Seed conditioning with bioinputs (biopriming) offers a promising and sustainable alternative to mitigate the adverse effects of salt stress on soybeans. This study aims to evaluate the potential of isolated or combined biopriming using microalgae and different microorganisms in alleviating salinity-induced stress in soybeans.

Methods

Seeds were subjected to five biopriming treatments: microalgae Parachlorella sp., Bacillus subtilis, Trichoderma harzianum, Parachlorella sp. + B. subtilis, and Parachlorella sp. + T. harzianum, along with a control group without biopriming. Subsequently, the seeds were exposed to two conditions: i) control (0.0 MPa), and ii) salinity induced by NaCl (-0.8 MPa). Germination, photochemical indicators, and seedling performance were assessed.

Results

Salinity impaired root protrusion and seed physiology, resulting in a high percentage of abnormal seedlings, thus creating a stressful condition. However, biopriming alleviated the negative effects of salinity, particularly with T. harzianum, Parachlorella sp. + B. subtilis, and Parachlorella sp. + T. harzianum, which led to high germination rates and normal seedlings. All biopriming treatments, especially the combined ones, reduced the suppression of non-photochemical quenching, thereby enhancing the maximum yield of photosystem II. Seedlings under salt stress without biopriming exhibited short lengths and low fresh and dry mass, whereas those bioprimed with Parachlorella sp. + B. subtilis and Parachlorella sp. + T. harzianum showed significantly higher values.

Conclusion

Seed biopriming, especially with Parachlorella sp. combined with B. subtilis or T. harzianum, effectively alleviates the stressful effects of salinity on soybeans.

bioinputs

microalgae

osmotic potential

photochemical yields

salt stress

synergism

The current scenario of global climate change is a highly debated topic among physiologists and other professionals in the agricultural sector. Among various agricultural commodities, the soybean production chain (Glycine max L.) stands out due to its diverse uses and significant importance in the world market. However, stress factors significantly affect soybean production.

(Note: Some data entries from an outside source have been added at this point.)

(** * YScanF: the buffered scanner of yscanf2.h and yscanf3.h

    A shallow embedding of the two header-only scanners of the repository:
    - [V3] is [yscanf3.h] (version 3.0, "EOF-correct version"): the buffer
      with its latched [yeof] flag, the [_ok] readers and [yscanf];
    - [V2] is [yscanf2.h] (version 2.0): [yrefill], the overflow-detecting
      parsers [yparse_int] / [yparse_uint], the saturating readers and the
      [yscanf] that carries a [skip_space] flag.

    C [int] values are integers of [Z]; [long long], [unsigned long long],
    [int] and [unsigned] arithmetic is written with its wrap-around.  Bytes
    of the input and of format strings are [Byte.byte]. *)

From Stdlib Require Import Strings.String Strings.Byte.
From Stdlib Require Import ZArith List Lia Bool Arith.
Import ListNotations.
Local Open Scope Z_scope.

(* ------------------------------------------------------------------ *)
(** * Constants and types taken from the C library *)

(** [EOF] of <stdio.h>: a negative [int], -1 in the C libraries in use. *)
Definition EOF : Z := -1.

(** [#define YSCANF_BUFFER_SIZE (1 << 22)] *)
Definition YSCANF_BUFFER_SIZE : N := N.shiftl 1 22.

(** [(unsigned char)*yptr]: the value of a byte as an [int]. *)
Definition uchar (b : byte) : Z := Z.of_N (Byte.to_N b).

(** [isspace] of <ctype.h> in the C locale: space, \t, \n, \v, \f, \r. *)
Definition isspace (c : Z) : bool := (c =? 32) || ((9 <=? c) && (c <=? 13)).

(** [c >= '0' && c <= '9'] *)
Definition is_digit (c : Z) : bool := (48 <=? c) && (c <=? 57).

(** Two's complement wrap-around of the fixed-width integer types. *)
Definition wrap_signed (w : Z) (x : Z) : Z :=
  (x + 2 ^ (w - 1)) mod 2 ^ w - 2 ^ (w - 1).
Definition wrap_unsigned (w : Z) (x : Z) : Z := x mod 2 ^ w.

Definition int32 := wrap_signed 32.
Definition int64 := wrap_signed 64.
Definition uint32 := wrap_unsigned 32.
Definition uint64 := wrap_unsigned 64.
(** * LyCORIS extraction and merge utilities (scripts/kohya/lycoris_utils.py)

    A shallow embedding of the extraction pipeline ([extract_linear],
    [extract_conv], [extract_diff]) and of the merge pipeline ([get_module],
    [rebuild_weight], [merge]), followed by the properties established about
    them.

    Conventions of the embedding.
    - Tensor elements are exact rationals ([Qc]); the rounding of the
      floating-point types is not represented, only the [dtype] tag is.
      Arithmetic is therefore exact, and so are the thresholds that the rank
      selection compares with; a cast keeps every element, which the tensor
      runtime does for the elements that the target type holds exactly
      ([representable]).
    - A number of the source (a Python int or float, or a one-element
      tensor) is a rational. A rational with an integral value stands for
      the integer; a float with an integral value, which the source cannot
      use as a slice bound, is not represented.
    - A tensor carries its logical contents in row-major order together with
      its [dtype], [device] and a [storage] tag saying whether its buffer may
      be the buffer of a model parameter.
    - Python exceptions are the [Raise] results of the [result] monad.
    - The singular value decomposition is delegated by the source to the
      tensor runtime ([torch.linalg.svd]); here it is a section variable. *)

From Stdlib Require Import QArith Qcanon Qround Ascii String.
From stdpp Require Import gmap strings list numbers sorting.

Open Scope string_scope.
Open Scope list_scope.
Open Scope Qc_scope.

(** ** Exceptions *)

Inductive error :=
  | NotImplementedError
  | AssertionError
  | AttributeError
  | RuntimeError
  | TypeError
  | ValueError
  | IndexError
  | KeyError
  | NameError
  | StopIteration.
(** X13: [generateChecksums] looks only at [body.html], [metadata.json],
    [media] and the regular files whose name ends in [.json]
    ([media-mapping.json] and [checksums.json] apart).  Two content
    directories (with distinct names) that hold the same such entries in
    the same order give the same result, whatever else they hold: saving
    [checksums.json] or a media mapping into the directory, or any file
    with another suffix, changes nothing. *)
Theorem generateChecksums_ignores_other_entries
    (parse : list byte -> option json) (now : jsstring)
    (root root' : Fs.node) (contentDir contentDir' : Fs.path)
    (l l' : list (jsstring * Fs.node)) :
  Fs.resolve root contentDir = Some (Fs.Dir l) ->
  Fs.resolve root' contentDir' = Some (Fs.Dir l') ->
  distinct (map fst l) = true ->
  distinct (map fst l') = true ->
  filter relevant l = filter relevant l' ->
  generateChecksums parse now root contentDir =
  generateChecksums parse now root' contentDir'.
Proof.
  intros Hl Hl' Hd Hd' Hsame. apply distinct_names in Hd, Hd'.
  rewrite (generateChecksums_local root contentDir _ Hl).
  rewrite (generateChecksums_local root' contentDir' _ Hl').
  rewrite !generateChecksums_dir.
  rewrite !body_part_dir, !media_part_dir.
  rewrite (child_same_relevant l l' (js "body.html")) by (auto; intros; reflexivity).
  rewrite (child_same_relevant l l' (js "media")) by (auto; intros; reflexivity).
  destruct (Fs.child l' (js "body.html")) as [[c|d]|]; try reflexivity;
    cbn [Result.bind]; rewrite !metadata_part_dir;
    rewrite (child_same_relevant l l' (js "metadata.json"))
      by (auto; intros; reflexivity);
    (destruct (Fs.child l' (js "metadata.json")) as [[b|d']|]; try reflexivity;
     [destruct (parse b); try reflexivity|];
     cbn [Result.bind];
     rewrite (by_name_entries extension_entry l Hd l) by apply incl_refl;
     rewrite (by_name_entries extension_entry l' Hd' l') by apply incl_refl;
     rewrite (fold_left_filter relevant extension_entry l extension_entry_irrelevant);
     rewrite (fold_left_filter relevant extension_entry l' extension_entry_irrelevant);
     rewrite Hsame; reflexivity).
Qed.
(** [bool processRequestLine(const char *begin, const char *end)] *)
Definition processRequestLine (r : HttpRequest.t) (line : bytes) : outcome (bool * HttpRequest.t) :=
  let space := find_byte SP line in
  if decide (space <> length line) then
    '(okMethod, r1) ← HttpRequest.setMethod r (take space line);
    if (okMethod : bool) then
      let rest := drop (S space) line in
      let space2 := find_byte SP rest in
      if decide (space2 <> length rest) then
        Ok (processVersion (processTarget r1 (take space2 rest)) (drop (S space2) rest))
      else Ok (false, r1)
    else Ok (false, r1)
  else Ok (false, r).

(** [bool parseRequest(Buffer *buf, Timestamp receiveTime)]: the result, the
    context and the buffer; [fuel] bounds the iterations of the loop. *)
Fixpoint parseRequest (fuel : nat) (c : t) (buf : Buffer.t) (receiveTime : Z)
    : outcome (bool * t * Buffer.t) :=
  match fuel with
  | O => Fault OutOfFuel
  | S fuel' =>
      match state_ c with
      | kExpectRequestLine =>
          found ← Buffer.findCRLF buf;
          match found with
          | Some crlf =>
              line ← load (Buffer.buffer_ buf) (Buffer.peek buf) (crlf - Buffer.peek buf);
              '(ok, r) ← processRequestLine (request_ c) line;
              if (ok : bool) then
                let r' := HttpRequest.setReceiveTime r receiveTime in
                buf' ← Buffer.retrieveUntil buf (crlf + 2);
                parseRequest fuel' (mk kExpectHeaders r') buf' receiveTime
              else Ok (false, mk (state_ c) r, buf)
          | None => Ok (true, c, buf)
          end
      | kExpectHeaders =>
          found ← Buffer.findCRLF buf;
          match found with
          | Some crlf =>
              line ← load (Buffer.buffer_ buf) (Buffer.peek buf) (crlf - Buffer.peek buf);
              let colon := find_byte COLON line in
              buf' ← Buffer.retrieveUntil buf (crlf + 2);
              if decide (colon <> length line) then
                parseRequest fuel' (mk kExpectHeaders (HttpRequest.addHeader (request_ c) line colon))
                  buf' receiveTime
              else Ok (true, mk kGotAll (request_ c), buf')
          | None => Ok (true, c, buf)
          end
      | kExpectBody | kGotAll => parseRequest fuel' c buf receiveTime
      end
  end.

(** One iteration per line of the buffer, and one that finds no line. *)
Definition parse_fuel (buf : Buffer.t) : nat := S (S (length (Buffer.contents buf))).
#[global] Arguments parse_fuel : simpl never.

End HttpContext.

(** [snprintf(buf, size, ...)] into a char array read back as a C string. *)
Definition snprintf (size : nat) (s : bytes) : bytes := take (size - 1) s.

Module HttpResponse.

(** [enum HttpStatusCode] with the values of the source. *)
Inductive HttpStatusCode := kUnknown | k200Ok | k301MovedPermanently | k400BadRequest | k404NotFound.

Definition code (s : HttpStatusCode) : Z :=
  match s with
  | kUnknown => 0 | k200Ok => 200 | k301MovedPermanently => 301
  | k400BadRequest => 400 | k404NotFound => 404
  end.

Record t := mk {
  headers_ : gmap bytes bytes;
  statusCode_ : HttpStatusCode;
  statusMessage_ : bytes;
  closeConnection_ : bool;
  body_ : bytes;
}.

Definition new (close : bool) : t := mk ∅ kUnknown [] close [].

Definition setStatusCode (r : t) (c : HttpStatusCode) : t :=
  mk (headers_ r) c (statusMessage_ r) (closeConnection_ r) (body_ r).
Definition setStatusMessage (r : t) (m : bytes) : t :=
  mk (headers_ r) (statusCode_ r) m (closeConnection_ r) (body_ r).
Definition setCloseConnection (r : t) (on : bool) : t :=
  mk (headers_ r) (statusCode_ r) (statusMessage_ r) on (body_ r).
Definition addHeader (r : t) (key value : bytes) : t :=
  mk (<[key := value]> (headers_ r)) (statusCode_ r) (statusMessage_ r) (closeConnection_ r) (body_ r).
Definition setContentType (r : t) (contentType : bytes) : t :=
  addHeader r (bs "Content-Type") contentType.
Definition setBody (r : t) (body : bytes) : t :=
  mk (headers_ r) (statusCode_ r) (statusMessage_ r) (closeConnection_ r) body.

(** The order of [std::map<string, string>]: bytes compared as unsigned. *)
Fixpoint bytes_le (a b : bytes) : bool :=
  match a, b with
  | [], _ => true
  | _ :: _, [] => false
  | x :: a', y :: b' =>
      let (m, n) := (Byte.to_N x, Byte.to_N y) in
      if N.ltb m n then true else if N.ltb n m then false else bytes_le a' b'
  end.
Definition key_le (a b : bytes * bytes) : Prop := bytes_le (fst a) (fst b) = true.
#[global] Instance key_le_dec : RelDecision key_le.
Proof. intros a b. unfold key_le. apply _. Defined.
(* ===== verification/Poller.v ===== *)
(** * Channels and the two pollers

    [Module Channel] models src/muduo/net/Channel.h and Channel.cc,
    [Module EPollPoller] and [Module PollPoller] model
    src/muduo/net/poller/EPollPoller.cc and PollPoller.cc.  Channels are
    objects of a heap and pointers to them are keys of it, since the pollers
    and the owner of a channel share it.  The class [Poller] is the virtual
    interface of src/muduo/net/Poller.h; the class [PollerSpec] states what a
    poller promises to the event loop, and both pollers are instances.  The
    calls of [assertInLoopThread] and the log lines are left out: everything
    in this file runs in the loop's own thread. *)

From S2P Require Import Prelude.

Local Open Scope Z_scope.

(** poll.h on Linux. *)
Definition POLLIN : Z := 1.
Definition POLLPRI : Z := 2.
Definition POLLOUT : Z := 4.
Definition POLLERR : Z := 8.
Definition POLLHUP : Z := 16.
Definition POLLNVAL : Z := 32.
Definition POLLRDHUP : Z := 8192.

(** [(x & mask)] as a condition. *)
Definition has (x mask : Z) : bool := negb (Z.land x mask =? 0).

Abbreviation ptr := nat.

Module Channel.

Definition kNoneEvent : Z := 0.
Definition kReadEvent : Z := Z.lor POLLIN POLLPRI.
Definition kWriteEvent : Z := POLLOUT.

(** The callbacks are [std::function]s: the fields say whether one is set;
    what it does is an argument of [handleEventWithGuard]. *)
Record t := mk {
  fd_ : Z;
  events_ : Z;
  revents_ : Z;
  index_ : Z;
  logHup_ : bool;
  tie_ : option nat;
  tied_ : bool;
  eventHandling_ : bool;
  addedToLoop_ : bool;
  readCallback_ : bool;
  writeCallback_ : bool;
  closeCallback_ : bool;
  errorCallback_ : bool;
}.
(* ===== verification/PollerSpec.v ===== *)
(** * What the pollers promise

    [Module Dispatch]: which callbacks [Channel::handleEvent] runs.
    [PollerSpec] is the contract between a poller and its clients, proved of
    [EPollPoller] and [PollPoller] (Poller.v); [Module Interest] proves, against
    the contract only, that any use of channels that follows the protocol of
    src/muduo/net/Channel.h keeps the kernel watching exactly what the
    channels ask for. *)

From S2P Require Import Prelude Poller.

Local Open Scope Z_scope.

(** ** Heap lemmas *)

Lemma deref_Some h p c : h !! p = Some c -> Channel.deref h p = Ok c.
Proof. unfold Channel.deref. by intros ->. Qed.

Lemma modify_Some h p c f :
  h !! p = Some c -> Channel.modify p f h = Ok (<[p := f c]> h).
Proof. unfold Channel.modify. by intros ->%deref_Some. Qed.

(** ** Event dispatch *)

Module Dispatch.
Import Channel.
Section Dispatch.
Context {X : Type} (call : callback -> ptr -> heap * X -> outcome (heap * X)) (alive : X -> nat -> bool).

(** The callbacks for the events of [c], in order. *)
Definition fired (c : t) (receiveTime : Z) : list callback :=
  (if on_hup (revents_ c) && closeCallback_ c then [CloseCb] else []) ++
  (if on_error (revents_ c) && errorCallback_ c then [ErrorCb] else []) ++
  (if on_read (revents_ c) && readCallback_ c then [ReadCb receiveTime] else []) ++
  (if on_write (revents_ c) && writeCallback_ c then [WriteCb] else []).

Fixpoint call_all (p : ptr) (cbs : list callback) (w : heap * X) : outcome (heap * X) :=
  match cbs with
  | [] => Ok w
  | cb :: cbs' => w ← call cb p w; call_all p cbs' w
  end.

(** What decides about the dispatch: the received events and which
    callbacks are set. *)
Definition dispatch_view (c : t) : Z * bool * bool * bool * bool :=
  (revents_ c, closeCallback_ c, errorCallback_ c, readCallback_ c, writeCallback_ c).
(* ===== verification/TimerQueue.v ===== *)
(** * The timer queue

    [Module Timer] models src/muduo/net/Timer.h and Timer.cc,
    [Module TimerQueue] models src/muduo/net/TimerQueue.h and TimerQueue.cc.
    Timers are objects of a heap that [new] and [delete] change, and a pointer
    is an address; [std::set]s of pairs are sorted lists where their order
    matters and sets otherwise.  Time passes by [tick]: each reading of the
    clock is preceded by an arbitrary delay, an argument of the operation that
    reads it.  [timerfd] is the time at which timerfd_ becomes readable.  A timer
    callback is the list of timer operations it performs. *)

From S2P Require Import Prelude Timestamp.

Local Open Scope Z_scope.

Module Timer.

Record t := mk {
  callback_ : nat;
  expiration_ : Timestamp.t;
  interval_ : double;
  repeat_ : bool;
  sequence_ : Z;
}.

Definition new (cb : nat) (when : Timestamp.t) (interval : double) (sequence : Z) : t :=
  mk cb when interval (d_lt d_zero interval) sequence.

Definition restart (now : Timestamp.t) (tm : t) : outcome t :=
  if repeat_ tm then
    e ← Timestamp.addTime now (interval_ tm);
    Ok (mk (callback_ tm) e (interval_ tm) (repeat_ tm) (sequence_ tm))
  else Ok (mk (callback_ tm) Timestamp.invalid (interval_ tm) (repeat_ tm) (sequence_ tm)).

End Timer.

Module TimerQueue.

(** [typedef std::pair<Timestamp, Timer*> Entry] and its order. *)
Definition Entry : Type := Timestamp.t * Z.

Definition entry_lt (a b : Entry) : bool :=
  (a.1 <? b.1) || ((a.1 =? b.1) && (a.2 <? b.2)).

(** [std::set<Entry>] as its elements in order: [insert], [erase] by value,
    and the elements before and from [lower_bound]. *)
Fixpoint set_insert (x : Entry) (l : list Entry) : list Entry * bool :=
  match l with
  | [] => ([x], true)
  | y :: l' =>
      if entry_lt x y then (x :: l, true)
      else if entry_lt y x then let r := set_insert x l' in (y :: r.1, r.2)
      else (l, false)
  end.

Fixpoint set_erase (x : Entry) (l : list Entry) : list Entry * Z :=
  match l with
  | [] => ([], 0)
  | y :: l' => if decide (y = x) then (l', 1) else let r := set_erase x l' in (y :: r.1, r.2)
  end.

Fixpoint lower_bound (x : Entry) (l : list Entry) : list Entry * list Entry :=
  match l with
  | [] => ([], [])
  | y :: l' => if entry_lt y x then let r := lower_bound x l' in (y :: r.1, r.2) else ([], l)
  end.

(** [TimerId]: a pointer that may dangle, and the timer's sequence number. *)
Definition TimerId : Type := Z * Z.

Record t := mk {
  heap : gmap Z Timer.t;
  timers_ : list Entry;
  activeTimers_ : gset (Z * Z);
  callingExpiredTimers_ : bool;
  cancelingTimers_ : gset (Z * Z);
  numCreated : Z;       (* Timer::s_numCreated_ *)
  queued : list Z;      (* timers whose addTimerInLoop is still in the loop's queue *)
  clock : Z;
  timerfd : option Z;
}.

Definition empty (clock : Z) : t := mk ∅ [] ∅ false ∅ 0 [] clock None.

Definition with_heap h s := mk h (timers_ s) (activeTimers_ s) (callingExpiredTimers_ s) (cancelingTimers_ s) (numCreated s) (queued s) (clock s) (timerfd s).
Definition with_timers l a s := mk (heap s) l a (callingExpiredTimers_ s) (cancelingTimers_ s) (numCreated s) (queued s) (clock s) (timerfd s).
Definition with_calling b s := mk (heap s) (timers_ s) (activeTimers_ s) b (cancelingTimers_ s) (numCreated s) (queued s) (clock s) (timerfd s).
Definition with_canceling c s := mk (heap s) (timers_ s) (activeTimers_ s) (callingExpiredTimers_ s) c (numCreated s) (queued s) (clock s) (timerfd s).
Definition with_created n s := mk (heap s) (timers_ s) (activeTimers_ s) (callingExpiredTimers_ s) (cancelingTimers_ s) n (queued s) (clock s) (timerfd s).
Definition with_queued q s := mk (heap s) (timers_ s) (activeTimers_ s) (callingExpiredTimers_ s) (cancelingTimers_ s) (numCreated s) q (clock s) (timerfd s).
Definition with_timerfd f s := mk (heap s) (timers_ s) (activeTimers_ s) (callingExpiredTimers_ s) (cancelingTimers_ s) (numCreated s) (queued s) (clock s) f.

(** Time passes. *)
Definition tick (dt : N) (s : t) : t :=
  mk (heap s) (timers_ s) (activeTimers_ s) (callingExpiredTimers_ s) (cancelingTimers_ s) (numCreated s) (queued s)
     (clock s + Z.of_N dt) (timerfd s).

Definition deref (p : Z) (s : t) : outcome Timer.t :=
  match heap s !! p with Some tm => Ok tm | None => Fault OutOfBounds end.

(** [timers_.size() == activeTimers_.size()] *)
Definition sizes_agree (s : t) : bool := (length (timers_ s) =? size (activeTimers_ s))%nat.

Definition UINTPTR_MAX : Z := 2 ^ 64 - 1.

(** ** timerfd *)

(** The [timespec] until [when], at the clock reading [now]. *)
Definition howMuchTimeFromNow (when now : Timestamp.t) : outcome (Z * Z) :=
  microseconds ← ck64 (when - now);
  let microseconds := if microseconds <? 100 then 100 else microseconds in
  Ok (Z.quot microseconds Timestamp.kMicroSecondsPerSecond,
      Z.rem microseconds Timestamp.kMicroSecondsPerSecond * 1000).

(** timerfd_settime(2) with a relative one-shot value. *)
Definition resetTimerfd (dt : N) (expiration : Timestamp.t) (s : t) : outcome t :=
  let s := tick dt s in
  ts ← howMuchTimeFromNow expiration (clock s);
  Ok (with_timerfd (Some (clock s + ts.1 * 1000000 + Z.quot (ts.2) 1000)) s).

(** read(2) consumes an expiration; there is none (EAGAIN) before the time. *)
Definition readTimerfd (s : t) : t :=
  match timerfd s with
  | Some d => if d <=? clock s then with_timerfd None s else s
  | None => s
  end.

(** ** The operations *)

(** [new Timer(cb, when, interval)]: the allocator returns some free address
    [hint] or throws. *)
Definition new_timer (hint : Z) (cb : nat) (when : Timestamp.t) (interval : double) (s : t) : outcome (Z * t) :=
  if bool_decide (0 < hint < UINTPTR_MAX /\ heap s !! hint = None) then
    let n := i64 (numCreated s + 1) in
    Ok (hint, with_created n (with_heap (<[hint := Timer.new cb when interval n]> (heap s)) s))
  else Fault BadAlloc.

Definition delete_timer (p : Z) (s : t) : outcome t :=
  _ ← deref p s; Ok (with_heap (delete p (heap s)) s).

Definition insert (timer : Z) (s : t) : outcome (bool * t) :=
  _ ← assert (sizes_agree s);
  tm ← deref timer s;
  let when := Timer.expiration_ tm in
  let earliestChanged := match timers_ s with [] => true | it :: _ => when <? it.1 end in
  let result := set_insert (when, timer) (timers_ s) in
  _ ← assert (result.2);
  let a := (timer, Timer.sequence_ tm) in
  _ ← assert (bool_decide (a ∉ activeTimers_ s));
  let s := with_timers (result.1) ({[a]} ∪ activeTimers_ s) s in
  _ ← assert (sizes_agree s);
  Ok (earliestChanged, s).

Definition addTimerInLoop (dt : N) (timer : Z) (s : t) : outcome t :=
  r ← insert timer s;
  let '(earliestChanged, s) := r in
  if (earliestChanged : bool) then
    tm ← deref timer s;
    resetTimerfd dt (Timer.expiration_ tm) s
  else Ok s.

Definition cancelInLoop (timerId : TimerId) (s : t) : outcome t :=
  _ ← assert (sizes_agree s);
  s ← (if bool_decide (timerId ∈ activeTimers_ s) then
         tm ← deref (timerId.1) s;
         let r := set_erase (Timer.expiration_ tm, timerId.1) (timers_ s) in
         _ ← assert (r.2 =? 1);
         s ← delete_timer (timerId.1) s;
         Ok (with_timers (r.1) (activeTimers_ s ∖ {[timerId]}) s)
       else if callingExpiredTimers_ s then
         Ok (with_canceling ({[timerId]} ∪ cancelingTimers_ s) s)
       else Ok s);
  _ ← assert (sizes_agree s);
  Ok s.

(** [for (const Entry& it : expired) { ... activeTimers_.erase(timer) ... }] *)
Fixpoint erase_active (expired : list Entry) (s : t) : outcome t :=
  match expired with
  | [] => Ok s
  | it :: expired' =>
      tm ← deref (it.2) s;
      let timer := (it.2, Timer.sequence_ tm) in
      _ ← assert (bool_decide (timer ∈ activeTimers_ s));
      erase_active expired' (with_timers (timers_ s) (activeTimers_ s ∖ {[timer]}) s)
  end.

Definition getExpired (now : Timestamp.t) (s : t) : outcome (list Entry * t) :=
  _ ← assert (sizes_agree s);
  let sentry := (now, UINTPTR_MAX) in
  let '(expired, rest) := lower_bound sentry (timers_ s) in
  _ ← assert (match rest with [] => true | it :: _ => now <? it.1 end);
  s ← erase_active expired (with_timers rest (activeTimers_ s) s);
  _ ← assert (sizes_agree s);
  Ok (expired, s).

(** The loop of [reset]. *)
Fixpoint reset_loop (expired : list Entry) (now : Timestamp.t) (s : t) : outcome t :=
  match expired with
  | [] => Ok s
  | it :: expired' =>
      tm ← deref (it.2) s;
      let timer := (it.2, Timer.sequence_ tm) in
      s ← (if Timer.repeat_ tm && bool_decide (timer ∉ cancelingTimers_ s) then
             tm' ← Timer.restart now tm;
             r ← insert (it.2) (with_heap (<[it.2 := tm']> (heap s)) s);
             Ok (r.2)
           else delete_timer (it.2) s);
      reset_loop expired' now s
  end.

Definition reset (dt : N) (expired : list Entry) (now : Timestamp.t) (s : t) : outcome t :=
  s ← reset_loop expired now s;
  nextExpire ← (match timers_ s with
                | [] => Ok Timestamp.invalid
                | it :: _ => tm ← deref (it.2) s; Ok (Timer.expiration_ tm)
                end);
  if Timestamp.valid nextExpire then resetTimerfd dt nextExpire s else Ok s.

(** The destructor frees the timers of [timers_]. *)
Fixpoint delete_all (l : list Entry) (s : t) : outcome t :=
  match l with
  | [] => Ok s
  | timer :: l' => s ← delete_timer (timer.2) s; delete_all l' s
  end.

Definition destroy (s : t) : outcome t := delete_all (timers_ s) s.

(** ** Clients *)

(** What code running in the loop's thread does with timers: [addTimer] runs
    [addTimerInLoop] at once there, [cancel] runs [cancelInLoop]. *)
Inductive cb_op :=
  | AddTimer (hint : Z) (cb : nat) (when : Timestamp.t) (interval : double) (dt : N)
  | Cancel (timerId : TimerId)
  | Wait (dt : N).

Definition run_cb_op (o : cb_op) (s : t) : outcome t :=
  match o with
  | AddTimer hint cb when interval dt =>
      r ← new_timer hint cb when interval s; addTimerInLoop dt (r.1) (r.2)
  | Cancel timerId => cancelInLoop timerId s
  | Wait dt => Ok (tick dt s)
  end.

Fixpoint run_cb (ops : list cb_op) (s : t) : outcome t :=
  match ops with
  | [] => Ok s
  | o :: ops' => s ← run_cb_op o s; run_cb ops' s
  end.

(** [for (const Entry& it : expired) it.second->run();]: [scripts] is what each
    callback does; the callbacks that ran are returned. *)
Fixpoint call_expired (expired : list Entry) (scripts : list (list cb_op)) (s : t) : outcome (list nat * t) :=
  match expired with
  | [] => Ok ([], s)
  | it :: expired' =>
      tm ← deref (it.2) s;
      s ← run_cb (default [] (head scripts)) s;
      r ← call_expired expired' (tail scripts) s;
      Ok (Timer.callback_ tm :: r.1, r.2)
  end.

Definition handleRead (dt_now dt_read dt_reset : N) (scripts : list (list cb_op)) (s : t) : outcome (list nat * t) :=
  let s := tick dt_now s in
  let now := clock s in
  let s := readTimerfd (tick dt_read s) in
  r ← getExpired now s;
  let '(expired, s) := r in
  let s := with_canceling ∅ (with_calling true s) in
  r ← call_expired expired scripts s;
  let '(ran, s) := r in
  let s := with_calling false s in
  s ← reset dt_reset expired now s;
  Ok (ran, s).

(** One event in the loop's thread, or another thread's [addTimer], which
    allocates the timer and queues [addTimerInLoop]. *)
Inductive event :=
  | InLoop (o : cb_op)
  | AddTimerElsewhere (hint : Z) (cb : nat) (when : Timestamp.t) (interval : double)
  | RunQueued (dt : N)
  | HandleRead (dt_now dt_read dt_reset : N) (scripts : list (list cb_op)).

Definition step (e : event) (s : t) : outcome (list nat * t) :=
  match e with
  | InLoop o => s ← run_cb_op o s; Ok ([], s)
  | AddTimerElsewhere hint cb when interval =>
      r ← new_timer hint cb when interval s;
      Ok ([], with_queued (queued s ++ [r.1]) (r.2))
  | RunQueued dt =>
      match queued s with
      | [] => Ok ([], s)
      | p :: q => s ← addTimerInLoop dt p (with_queued q s); Ok ([], s)
      end
  | HandleRead dt_now dt_read dt_reset scripts => handleRead dt_now dt_read dt_reset scripts s
  end.

Fixpoint run (es : list event) (s : t) : outcome (list nat * t) :=
  match es with
  | [] => Ok ([], s)
  | e :: es' =>
      r ← step e s;
      r' ← run es' (r.2);
      Ok (r.1 ++ r'.1, r'.2)
  end.

End TimerQueue.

Salt stress is an adverse condition that has increased in recent years due to the excess of ions such as Na⁺ and Cl^– in the soil. These ions have toxic effects, impairing seed germination, seedling performance, and vigor [1, 2]. They make water absorption difficult and intensify osmotic stress, leading to water deficits [3, 4]. In addition to reducing osmotic potential, salt stress hinders respiratory and reserve metabolism for the embryonic axis [5].

Consequently, adopting practices that alleviate the effects of salinity stress has become a research focus. Seed conditioning with biological inputs, known as biopriming, is a promising strategy for mitigating the negative effects of osmotic and oxidative stress. Biopriming improves seed germination and the morphophysiological performance of seedlings [6], aligning with sustainable development goals (SDGs).

Among bioinput alternatives, microalgae, such as the genus Parachlorella sp., have gained prominence for their role in maintaining physiological homeostasis [7, 8]. Microalgae enhance amino acid levels and activate protection systems [9, 10]. Additionally, they contribute to the synthesis of phytohormones and other non-antioxidant compounds [11].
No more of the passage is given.